As we noted this morning the results from Livongo would likely step away from the pattern we’ve seen from everyone else and provide so much needed relief from the redundancy. Also as expected the company is taking full advantage of the mistaken belief that this crisis and its aftermath will benefit the company and not adversely impact future results. Check out this from the earnings release;
“Livongo is well positioned to provide assistance to some of the most vulnerable populations during the COVID-19 pandemic – people with chronic conditions – and our remote monitoring, digitally powered and real-time personal coaching capabilities, and access to telehealth services are well suited to track vital signs of interest in maintaining the health of our Members,” said Zane Burke, Chief Executive Officer of Livongo. “The COVID-19 pandemic has accelerated the need for new virtual care delivery models like Livongo. We are pleased to announce our relationship with the Government Employees Health Association, Inc. (GEHA), to provide the Livongo for Diabetes, Hypertension, and Diabetes Prevention solutions for federal employees, retirees, and their dependents that receive GEHA medical coverage.”
We just knew this was going to happen and would like to thank the folks at Livongo living up to our expectations. Even better this dose of chutzpah extends to their full year guidance which not only wasn’t cancelled but raised. Again from the release;
“For 2020, the company now expects revenue to grow between 70% and 78% to the range of $290.0 million to $303.0 million, ahead of our previous guidance of approximately $280.0 million to $290.0 million.”
As we turn our attention to the call, and we know we’ll get in trouble for saying this but what the heck we’ve been in trouble before and likely will be in the future too but listening to this call was like listening to a White House COVID briefing. The big difference being that unlike the COVID briefings which include a great deal of hype there is no Dr. Fauci to provide a more realistic assessment of what is and what is not real. Yep we know this paragraph won’t go over well but honestly, we really could care less.
During the prepared remarks the company noted they are changing the way they count clients and heavens to Betsy this change will result in the company having more clients. Frankly this shouldn’t surprise anyone as it fits perfectly into the convoluted way, they calculate revenues. It also shouldn’t surprise anyone that the company made a big deal of events that really aren’t a big deal. A great example of this is the FDA clearing the use of the Livongo meter in a hospital something not unique and also given to Dexcom and Abbott.
The area where a conflict seemed to exist was how COVID will impact results going forward. In the prepared remarks the company seemed to imply that results may be hurt by COVID. Yet they went out of their way to mention they have raised full year guidance, mentioning this several times. Yet during the Q&A when asked about this very issue they seemed to straddle the fence stating the increased guidance takes into account conservative assumptions. The reality here is no one really knows how COVID will impact results as there are just too many unknowns. Now for most company’s they would err on the side of caution but not Livongo who demonstrated once again the art of chutzpah. Listen when your stock is on a roll better to go big.
The real takeaway here is rather simple, with the stock powering to new heights (currently up almost 5% in after-hours trading) this is setting up as one the greatest shorts of all time or this move upward will force the hand of a potential suitor. As we have said from the beginning Livongo is playing a game of chicken hoping to get acquired before reality sets in and this house of cards collapses.
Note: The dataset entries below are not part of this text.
(** * FlashLi: the device-identification and flash-decision flow

    A shallow embedding of [src/flashli/configurations.py] (the catalog) and
    of [src/main.py] (the decision flow), together with the properties of
    the specification that concern them.

    Python values are modelled as follows.
    - [str] is [string], a character being a code point below 256 (the
      catalog and the messages are ASCII);
    - [int] is [Z];
    - "[str] or [None]" is [option string];
    - the read-only mapping [CONFIGURATIONS] is an association list in
      declaration order, its inner dictionaries are records;
    - console input and output, spawned processes and hardware queries are
      recorded in an explicit [world]; exceptions are an explicit result. *)

From Stdlib Require Import List String Ascii ZArith Lia Bool Arith.
From Stdlib Require Import Sorted Permutation DecimalString DecimalNat.
Import ListNotations.

Local Open Scope string_scope.
Local Open Scope list_scope.

(** ** Python string built-ins used by the program *)

Module Py.

(** [c.upper()] on one ASCII character. *)
Definition upper_ascii (c : ascii) : ascii :=
  let n := nat_of_ascii c in
  if (97 <=? n)%nat && (n <=? 122)%nat then ascii_of_nat (n - 32) else c.

(** [s.upper()] on ASCII text. *)
Fixpoint upper (s : string) : string :=
  match s with
  | EmptyString => EmptyString
  | String c rest => String (upper_ascii c) (upper rest)
  end.

(** [template.format(arg)] for templates whose only replacement field is
    the positional field [{0}]: every occurrence is replaced by [arg]. *)
Fixpoint format (template arg : string) : string :=
  match template with
  | String "{" (String "0" (String "}" rest)) => arg ++ format rest arg
  | String c rest => String c (format rest arg)
  | EmptyString => EmptyString
  end.

(** [str(v)] for a value that is a [str] or [None], as [str.format]
    renders it. *)
Definition str_of_optional (v : option string) : string :=
  match v with
  | Some s => s
  | None => "None"
  end.

(** [str(n)] for a non-negative integer. *)
Definition str_of_nat (n : nat) : string :=
  NilEmpty.string_of_uint (Nat.to_uint n).

(** [bool(s)] for a string: the empty string is falsy. *)
Definition truthy (s : string) : bool :=
  match s with
  | EmptyString => false
  | String _ _ => true
  end.

Fixpoint repeat_char (c : ascii) (n : nat) : string :=
  match n with
  | O => EmptyString
  | S k => String c (repeat_char c k)
  end.

(** [s.center(width, fill)]: when both the margin and the width are odd
    the extra fill character goes to the left. *)
Definition center (s : string) (width : nat) (fill : ascii) : string :=
  let len := String.length s in
  if (width <=? len)%nat then s
  else
    let marg := (width - len)%nat in
    let left := (marg / 2 + (if Nat.odd marg && Nat.odd width then 1 else 0))%nat in
    repeat_char fill left ++ s ++ repeat_char fill (marg - left).

(** *** [int(s)]

    The decimal literals [int] accepts: optional surrounding whitespace,
    an optional sign, then digits in which single underscores may separate
    digits.  [None] stands for [ValueError].  Below code point 256 the
    whitespace [int] strips is the ASCII whitespace, NEL (133) and the
    no-break space (160), and the only decimal digits are the ASCII
    ones.  The interpreter's limit on the number of digits of a literal
    (4300 unless it is set otherwise) is not part of the model. *)

Definition is_space (c : ascii) : bool :=
  let n := nat_of_ascii c in
  ((9 <=? n)%nat && (n <=? 13)%nat) || (n =? 32)%nat
  || (n =? 133)%nat || (n =? 160)%nat.

(** Every character of [s] is an ASCII character. *)
Fixpoint is_ascii (s : string) : bool :=
  match s with
  | EmptyString => true
  | String c rest => (nat_of_ascii c <? 128)%nat && is_ascii rest
  end.

Definition digit_of (c : ascii) : option Z :=
  let n := nat_of_ascii c in
  if (48 <=? n)%nat && (n <=? 57)%nat then Some (Z.of_nat (n - 48)) else None.

Fixpoint lstrip (s : string) : string :=
  match s with
  | String c rest => if is_space c then lstrip rest else s
  | EmptyString => EmptyString
  end.

Fixpoint all_space (s : string) : bool :=
  match s with
  | String c rest => is_space c && all_space rest
  | EmptyString => true
  end.

(** [digits acc after_digit s]: reads the digits of [s] into [acc];
    [after_digit] tells whether the previous character was a digit, which
    is when an underscore or the end of the number is allowed. *)
Fixpoint digits (acc : Z) (after_digit : bool) (s : string) : option Z :=
  match s with
  | EmptyString => if after_digit then Some acc else None
  | String c rest =>
      match digit_of c with
      | Some d => digits (10 * acc + d) true rest
      | None =>
          if after_digit then
            if Ascii.eqb c "_" then
              match rest with
              | String c' _ =>
                  match digit_of c' with
                  | Some _ => digits acc false rest
                  | None => None
                  end
              | EmptyString => None
              end
            else if all_space s then Some acc else None
          else None
      end
  end.

Definition int (s : string) : option Z :=
  match lstrip s with
  | String "-" rest => option_map Z.opp (digits 0 false rest)
  | String "+" rest => digits 0 false rest
  | body => digits 0 false body
  end.

End Py.

(** ** The catalog: [flashli/configurations.py] *)

Module configurations.

Definition flash_command : string :=
  "vendor/flashrom -p internal -w {0} --ifd -i bios".
Definition overrider_command : string :=
  "vendor/flashrom -p internal:boardmismatch=force -w {0} --ifd -i bios".

Definition vpxxxx_flash_command : string :=
  "vendor/flashrom -p internal -w {0}".
Definition vpxxxx_upgrade : string :=
  "vendor/flashrom -p internal -w {0} --fmap -i RW_SECTION_A".

(** One element of a model's ['bios'] list. *)
Record bios_image : Type := mk_bios {
  vendor : string;
  file : string
}.

(** One value of the catalog.  ['override'] and ['upgrade'] are present
    for some models only. *)
Record configuration : Type := mk_configuration {
  cpu : string;
  bios : list bios_image;
  command : string;
  override : option string;
  upgrade : option string
}.

Definition catalog : Type := list (string * configuration).

Definition ami (f : string) : bios_image := mk_bios "ami" f.
Definition coreboot (f : string) : bios_image := mk_bios "coreboot" f.

Definition fw6_ami : bios_image := ami "FW6_all_YKBR6L12.bin".
Definition fw6_coreboot : bios_image :=
  coreboot "protectli_all_fw6_vault_kbl_v1.0.14.rom".

Definition vp4630 : configuration :=
  mk_configuration "10110U"
    [ami "vp4630_YW6L2314.bin"; coreboot "protectli_vp4630_v1.0.17.rom"]
    vpxxxx_flash_command None (Some vpxxxx_upgrade).

Definition vp4650 : configuration :=
  mk_configuration "10210U"
    [ami "vp4650_YW6L2514.bin"]
    vpxxxx_flash_command None (Some vpxxxx_upgrade).

(** The items of the dictionary display, in the order they are written,
    up to and including ['vp2410r']. *)
Definition items_before_vp4630 : catalog :=
  [ ("fw2", mk_configuration "J1800" [ami "FW2_BTL4A012.bin"] flash_command None None);
    ("fw2b", mk_configuration "J3060"
       [ami "FW2B_BSW4L011.bin"; coreboot "protectli_fw2b_v4.9.0.2.rom"]
       flash_command None None);
    ("fw1", mk_configuration "J1900" [ami "FW1_BTL4A012.bin"] flash_command None None);
    ("fw4a", mk_configuration "E3845" [ami "FW4A_E38L4A12.bin"] flash_command None None);
    ("fw4b", mk_configuration "J3160"
       [ami "FW4B_BSW4L011.bin"; coreboot "protectli_fw4b_v4.12.0.7.rom"]
       flash_command None None);
    ("fw4c", mk_configuration "J3710" [ami "FW4C_220921.bin"] flash_command None None);
    ("fw6a", mk_configuration "3865U" [fw6_ami; fw6_coreboot] flash_command None None);
    ("fw6ar", mk_configuration "3867U" [fw6_ami; fw6_coreboot] flash_command None None);
    ("fw6b", mk_configuration "7100U" [fw6_ami; fw6_coreboot] flash_command None None);
    ("fw6br", mk_configuration "7020U" [fw6_ami; fw6_coreboot] flash_command None None);
    ("fw6br2", mk_configuration "8130U" [fw6_ami; fw6_coreboot] flash_command None None);
    ("fw6c", mk_configuration "7200U" [fw6_ami; fw6_coreboot] flash_command None None);
    ("fw6m", mk_configuration "FW6MC"
       [ami "FW6_825_KBU6LA09.bin"; fw6_coreboot] flash_command None None);
    ("fw6d", mk_configuration "8250U" [fw6_ami; fw6_coreboot]
       flash_command (Some overrider_command) None);
    ("fw6e", mk_configuration "8550U" [fw6_ami; fw6_coreboot]
       flash_command (Some overrider_command) None);
    ("vp2410", mk_configuration "J4125"
       [ami "VP2410_GLK4L260.bin"; coreboot "protectli_vp2410_DF_1.0.9.rom"]
       vpxxxx_flash_command None None);
    ("vp2410r", mk_configuration "J4125"
       [ami "VP2410_GML4AV30.bin"; coreboot "protectli_vp2410_DF_v1.0.15.rom"]
       vpxxxx_flash_command None None) ].

(** The mapping the display declares: every item, in declaration order. *)
Definition CONFIGURATIONS : catalog :=
  items_before_vp4630 ++ [("vp4630", vp4630); ("vp4650", vp4650)].

(** *** The display as it is written

    A dictionary display is a sequence of items separated by commas, with
    an optional trailing comma.  [source] lists the items and the commas
    of the display of [configurations.py] as they stand in the file:
    every item is followed by a comma except ['vp4630'], which is followed
    directly by the item ['vp4650']. *)
Inductive display_token : Type :=
| Item (key : string) (value : configuration)
| Comma.

Definition comma_after (kv : string * configuration) : list display_token :=
  [Item (fst kv) (snd kv); Comma].

Definition source : list display_token :=
  flat_map comma_after items_before_vp4630
    ++ [Item "vp4630" vp4630; Item "vp4650" vp4650; Comma].

(** The grammar of a display: [[item ("," item)* [","]]].  [None] is the
    interpreter's [SyntaxError]. *)
Fixpoint parse_display (tokens : list display_token) : option catalog :=
  match tokens with
  | [] => Some []
  | [Item k v] => Some [(k, v)]
  | Item k v :: Comma :: rest =>
      option_map (cons (k, v)) (parse_display rest)
  | _ => None
  end.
We agree that telemedicine and remote monitoring are here to stay. Where we disagree is the long-term viability of their way cool whiz bang platform no matter how many chronic diseases programs they have. The company has gone way out on a limb with the increased full year guidance which we believe was done to throw more gas on an already hot fire. However given the number of variables with when and how we come out of this crisis we believe a more cautious approach would have been more prudent.
The fact is the Livongo team has some major cahonas for the stance they are taking. If their assumptions are correct, they will look like hero’s. However if not those cahonas will shrink like violets. They have everything going their way right now and quite frankly they didn’t need to make such a risky move. Why take the risk when the upside is likely to be short lived and the downside is killer?
Maybe this fits into their belief that it won’t matter as a greater fool will come along before time comes to deliver. For the sake of Livongo stakeholders we hope we are wrong but if we’re right, they won’t have the cover management does as they will have bailed before the shit hits the fan.